──────── AVAILABLE DATA ────────

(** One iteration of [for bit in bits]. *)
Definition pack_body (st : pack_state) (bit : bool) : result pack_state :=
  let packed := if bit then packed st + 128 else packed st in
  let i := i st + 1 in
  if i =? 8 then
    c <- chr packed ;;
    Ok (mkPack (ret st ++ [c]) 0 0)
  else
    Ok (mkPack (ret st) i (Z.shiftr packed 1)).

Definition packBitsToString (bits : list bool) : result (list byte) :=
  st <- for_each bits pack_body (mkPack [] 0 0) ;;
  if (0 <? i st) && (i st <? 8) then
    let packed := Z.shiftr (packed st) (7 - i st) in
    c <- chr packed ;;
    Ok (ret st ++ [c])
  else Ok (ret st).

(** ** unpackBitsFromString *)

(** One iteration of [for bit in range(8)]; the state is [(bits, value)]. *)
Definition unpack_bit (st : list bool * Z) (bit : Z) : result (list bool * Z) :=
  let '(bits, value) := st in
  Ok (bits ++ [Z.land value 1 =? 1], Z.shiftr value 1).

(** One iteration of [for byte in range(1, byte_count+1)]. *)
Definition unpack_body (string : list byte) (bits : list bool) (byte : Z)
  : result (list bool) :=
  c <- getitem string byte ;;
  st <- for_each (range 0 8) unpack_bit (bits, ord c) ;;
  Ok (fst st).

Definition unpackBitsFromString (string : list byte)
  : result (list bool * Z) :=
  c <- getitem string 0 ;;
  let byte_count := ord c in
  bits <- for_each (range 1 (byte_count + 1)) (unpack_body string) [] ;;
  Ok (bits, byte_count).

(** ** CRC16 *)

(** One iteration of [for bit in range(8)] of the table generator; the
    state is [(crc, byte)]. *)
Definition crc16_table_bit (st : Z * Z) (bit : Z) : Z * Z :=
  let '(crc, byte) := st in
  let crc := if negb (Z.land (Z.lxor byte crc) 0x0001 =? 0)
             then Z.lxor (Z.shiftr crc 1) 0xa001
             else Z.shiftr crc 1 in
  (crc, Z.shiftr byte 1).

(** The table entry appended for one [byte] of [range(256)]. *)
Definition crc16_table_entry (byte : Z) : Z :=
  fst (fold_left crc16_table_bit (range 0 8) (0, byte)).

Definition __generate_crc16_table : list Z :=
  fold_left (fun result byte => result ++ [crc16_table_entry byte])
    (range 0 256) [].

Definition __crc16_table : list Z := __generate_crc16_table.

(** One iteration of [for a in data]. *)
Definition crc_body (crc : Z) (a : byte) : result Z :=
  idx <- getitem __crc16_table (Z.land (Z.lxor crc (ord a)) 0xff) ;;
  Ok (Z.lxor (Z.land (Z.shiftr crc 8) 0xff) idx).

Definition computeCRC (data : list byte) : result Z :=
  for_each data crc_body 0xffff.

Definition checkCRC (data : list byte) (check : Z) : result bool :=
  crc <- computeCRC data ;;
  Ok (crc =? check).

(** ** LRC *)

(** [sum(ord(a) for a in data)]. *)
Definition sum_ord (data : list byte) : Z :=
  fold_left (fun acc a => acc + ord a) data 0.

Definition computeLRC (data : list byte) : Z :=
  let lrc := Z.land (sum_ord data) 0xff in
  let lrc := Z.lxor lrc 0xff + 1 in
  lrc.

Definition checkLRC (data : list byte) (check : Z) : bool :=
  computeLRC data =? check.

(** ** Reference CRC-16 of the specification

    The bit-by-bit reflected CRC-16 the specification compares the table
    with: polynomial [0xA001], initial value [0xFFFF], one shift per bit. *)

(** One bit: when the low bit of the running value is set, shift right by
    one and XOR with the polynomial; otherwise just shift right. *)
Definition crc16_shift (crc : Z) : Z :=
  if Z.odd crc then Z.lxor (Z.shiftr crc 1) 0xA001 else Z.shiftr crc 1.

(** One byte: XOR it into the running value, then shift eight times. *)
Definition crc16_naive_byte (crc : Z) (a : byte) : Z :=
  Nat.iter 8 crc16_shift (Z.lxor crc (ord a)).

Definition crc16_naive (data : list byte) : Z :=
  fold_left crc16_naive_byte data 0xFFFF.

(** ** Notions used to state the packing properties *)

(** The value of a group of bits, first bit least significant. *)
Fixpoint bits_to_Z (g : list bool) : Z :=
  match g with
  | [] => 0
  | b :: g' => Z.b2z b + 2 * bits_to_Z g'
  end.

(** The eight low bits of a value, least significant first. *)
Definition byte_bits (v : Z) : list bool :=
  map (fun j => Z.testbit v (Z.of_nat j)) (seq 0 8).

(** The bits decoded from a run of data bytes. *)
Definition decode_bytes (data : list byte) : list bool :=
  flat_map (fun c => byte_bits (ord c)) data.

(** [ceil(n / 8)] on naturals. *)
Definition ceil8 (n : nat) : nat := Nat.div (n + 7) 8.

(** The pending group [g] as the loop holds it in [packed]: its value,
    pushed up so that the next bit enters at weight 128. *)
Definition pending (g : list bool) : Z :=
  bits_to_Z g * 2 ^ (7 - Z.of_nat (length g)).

────────
──────── AVAILABLE DATA ────────

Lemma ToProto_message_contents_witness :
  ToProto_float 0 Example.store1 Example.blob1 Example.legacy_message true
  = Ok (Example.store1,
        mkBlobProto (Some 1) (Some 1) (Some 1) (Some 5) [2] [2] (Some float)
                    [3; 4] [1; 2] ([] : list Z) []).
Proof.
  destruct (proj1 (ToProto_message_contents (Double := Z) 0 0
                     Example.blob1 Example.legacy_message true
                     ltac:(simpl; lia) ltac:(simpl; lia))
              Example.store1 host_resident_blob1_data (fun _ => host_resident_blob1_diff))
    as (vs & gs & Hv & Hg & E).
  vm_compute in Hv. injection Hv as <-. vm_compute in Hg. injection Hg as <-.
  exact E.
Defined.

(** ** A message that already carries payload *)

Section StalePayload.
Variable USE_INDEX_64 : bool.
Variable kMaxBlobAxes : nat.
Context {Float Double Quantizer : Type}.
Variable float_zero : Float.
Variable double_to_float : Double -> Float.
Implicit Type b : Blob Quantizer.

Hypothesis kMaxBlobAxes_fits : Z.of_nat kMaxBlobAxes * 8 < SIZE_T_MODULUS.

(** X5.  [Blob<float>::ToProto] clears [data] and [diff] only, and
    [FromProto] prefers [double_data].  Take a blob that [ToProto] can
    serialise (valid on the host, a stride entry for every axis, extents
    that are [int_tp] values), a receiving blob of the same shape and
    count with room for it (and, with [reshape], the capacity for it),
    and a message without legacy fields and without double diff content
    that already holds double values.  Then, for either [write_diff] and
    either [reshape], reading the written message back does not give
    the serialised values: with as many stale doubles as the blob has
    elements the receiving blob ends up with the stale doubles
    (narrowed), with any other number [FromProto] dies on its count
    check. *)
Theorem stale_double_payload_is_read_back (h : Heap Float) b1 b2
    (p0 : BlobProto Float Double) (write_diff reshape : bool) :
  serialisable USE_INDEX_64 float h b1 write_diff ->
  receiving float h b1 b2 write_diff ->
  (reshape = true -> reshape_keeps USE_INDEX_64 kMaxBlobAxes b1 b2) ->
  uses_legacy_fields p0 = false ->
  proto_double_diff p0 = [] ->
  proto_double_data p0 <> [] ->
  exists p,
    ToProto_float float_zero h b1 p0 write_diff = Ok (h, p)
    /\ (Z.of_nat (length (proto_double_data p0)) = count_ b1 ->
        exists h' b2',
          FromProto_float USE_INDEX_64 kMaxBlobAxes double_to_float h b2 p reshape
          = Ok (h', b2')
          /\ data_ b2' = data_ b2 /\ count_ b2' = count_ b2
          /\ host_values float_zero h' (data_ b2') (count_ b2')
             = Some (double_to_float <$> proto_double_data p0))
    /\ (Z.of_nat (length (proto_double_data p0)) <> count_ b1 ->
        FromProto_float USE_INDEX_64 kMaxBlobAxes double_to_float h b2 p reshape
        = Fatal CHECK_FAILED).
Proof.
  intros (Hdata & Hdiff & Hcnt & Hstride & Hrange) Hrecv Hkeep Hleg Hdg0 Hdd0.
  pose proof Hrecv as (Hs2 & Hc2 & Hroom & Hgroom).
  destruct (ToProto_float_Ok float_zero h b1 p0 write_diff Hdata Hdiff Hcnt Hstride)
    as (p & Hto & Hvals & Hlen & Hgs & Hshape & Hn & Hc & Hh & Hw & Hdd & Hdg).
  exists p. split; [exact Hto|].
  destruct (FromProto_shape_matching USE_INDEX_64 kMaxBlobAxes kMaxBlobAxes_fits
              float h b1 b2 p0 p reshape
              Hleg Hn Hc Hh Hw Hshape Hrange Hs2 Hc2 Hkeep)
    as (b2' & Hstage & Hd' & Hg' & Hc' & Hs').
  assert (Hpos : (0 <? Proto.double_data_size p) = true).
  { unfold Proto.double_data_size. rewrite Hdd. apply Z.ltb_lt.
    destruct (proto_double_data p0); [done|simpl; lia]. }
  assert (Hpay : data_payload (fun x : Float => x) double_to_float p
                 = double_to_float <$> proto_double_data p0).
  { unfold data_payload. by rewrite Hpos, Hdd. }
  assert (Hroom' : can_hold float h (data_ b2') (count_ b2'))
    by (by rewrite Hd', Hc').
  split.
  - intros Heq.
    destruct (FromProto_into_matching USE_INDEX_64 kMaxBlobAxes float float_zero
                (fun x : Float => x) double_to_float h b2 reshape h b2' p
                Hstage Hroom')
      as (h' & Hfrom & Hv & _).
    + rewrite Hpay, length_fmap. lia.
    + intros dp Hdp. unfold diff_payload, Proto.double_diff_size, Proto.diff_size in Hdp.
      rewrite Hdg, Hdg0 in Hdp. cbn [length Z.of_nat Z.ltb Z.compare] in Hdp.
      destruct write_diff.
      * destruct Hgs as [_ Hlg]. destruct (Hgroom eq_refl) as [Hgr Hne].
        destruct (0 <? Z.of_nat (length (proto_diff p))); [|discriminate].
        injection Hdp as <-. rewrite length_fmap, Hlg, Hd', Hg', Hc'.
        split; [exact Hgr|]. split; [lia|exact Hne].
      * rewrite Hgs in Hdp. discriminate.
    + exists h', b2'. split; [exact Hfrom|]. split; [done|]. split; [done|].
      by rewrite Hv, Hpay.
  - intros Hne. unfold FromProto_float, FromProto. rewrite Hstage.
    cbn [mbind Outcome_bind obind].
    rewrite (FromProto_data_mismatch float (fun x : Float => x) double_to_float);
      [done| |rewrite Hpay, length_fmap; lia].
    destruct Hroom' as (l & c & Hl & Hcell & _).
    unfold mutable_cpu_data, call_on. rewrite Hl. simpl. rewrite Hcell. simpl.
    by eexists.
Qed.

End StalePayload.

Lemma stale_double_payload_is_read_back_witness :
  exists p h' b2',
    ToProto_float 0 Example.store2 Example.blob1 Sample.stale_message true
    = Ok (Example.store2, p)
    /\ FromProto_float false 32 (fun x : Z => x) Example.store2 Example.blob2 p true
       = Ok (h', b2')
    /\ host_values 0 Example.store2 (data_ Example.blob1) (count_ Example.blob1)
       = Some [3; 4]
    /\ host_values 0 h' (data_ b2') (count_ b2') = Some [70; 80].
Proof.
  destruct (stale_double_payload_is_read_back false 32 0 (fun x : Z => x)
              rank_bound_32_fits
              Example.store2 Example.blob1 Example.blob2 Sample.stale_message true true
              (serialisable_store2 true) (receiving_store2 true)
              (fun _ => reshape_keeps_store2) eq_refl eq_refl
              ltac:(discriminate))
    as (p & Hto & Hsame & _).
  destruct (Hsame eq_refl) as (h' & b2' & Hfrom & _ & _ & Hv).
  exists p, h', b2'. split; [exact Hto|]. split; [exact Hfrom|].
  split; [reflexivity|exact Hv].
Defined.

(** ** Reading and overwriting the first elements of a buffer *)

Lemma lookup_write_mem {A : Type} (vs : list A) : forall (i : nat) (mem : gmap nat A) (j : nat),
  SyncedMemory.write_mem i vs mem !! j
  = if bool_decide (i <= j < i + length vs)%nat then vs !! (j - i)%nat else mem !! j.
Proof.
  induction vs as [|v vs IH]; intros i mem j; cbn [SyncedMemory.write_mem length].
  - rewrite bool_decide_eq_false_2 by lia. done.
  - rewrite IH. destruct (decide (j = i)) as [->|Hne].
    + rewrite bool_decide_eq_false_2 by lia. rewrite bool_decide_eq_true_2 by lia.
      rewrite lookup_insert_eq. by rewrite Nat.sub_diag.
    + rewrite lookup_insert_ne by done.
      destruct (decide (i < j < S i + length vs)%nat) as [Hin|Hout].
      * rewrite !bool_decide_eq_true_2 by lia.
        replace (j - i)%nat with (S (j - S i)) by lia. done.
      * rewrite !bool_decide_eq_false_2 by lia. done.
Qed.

────────

== WHAT TO WORK ON ==
Look over the material above and show each line where "Example" appears.

== EXERCISE RESPONSE ==
  ToProto_float 0 Example.store1 Example.blob1 Example.legacy_message true
  = Ok (Example.store1,
                     Example.blob1 Example.legacy_message true
              Example.store1 host_resident_blob1_data (fun _ => host_resident_blob1_diff))
    ToProto_float 0 Example.store2 Example.blob1 Sample.stale_message true
    = Ok (Example.store2, p)
    /\ FromProto_float false 32 (fun x : Z => x) Example.store2 Example.blob2 p true
    /\ host_values 0 Example.store2 (data_ Example.blob1) (count_ Example.blob1)
              Example.store2 Example.blob1 Example.blob2 Sample.stale_message true true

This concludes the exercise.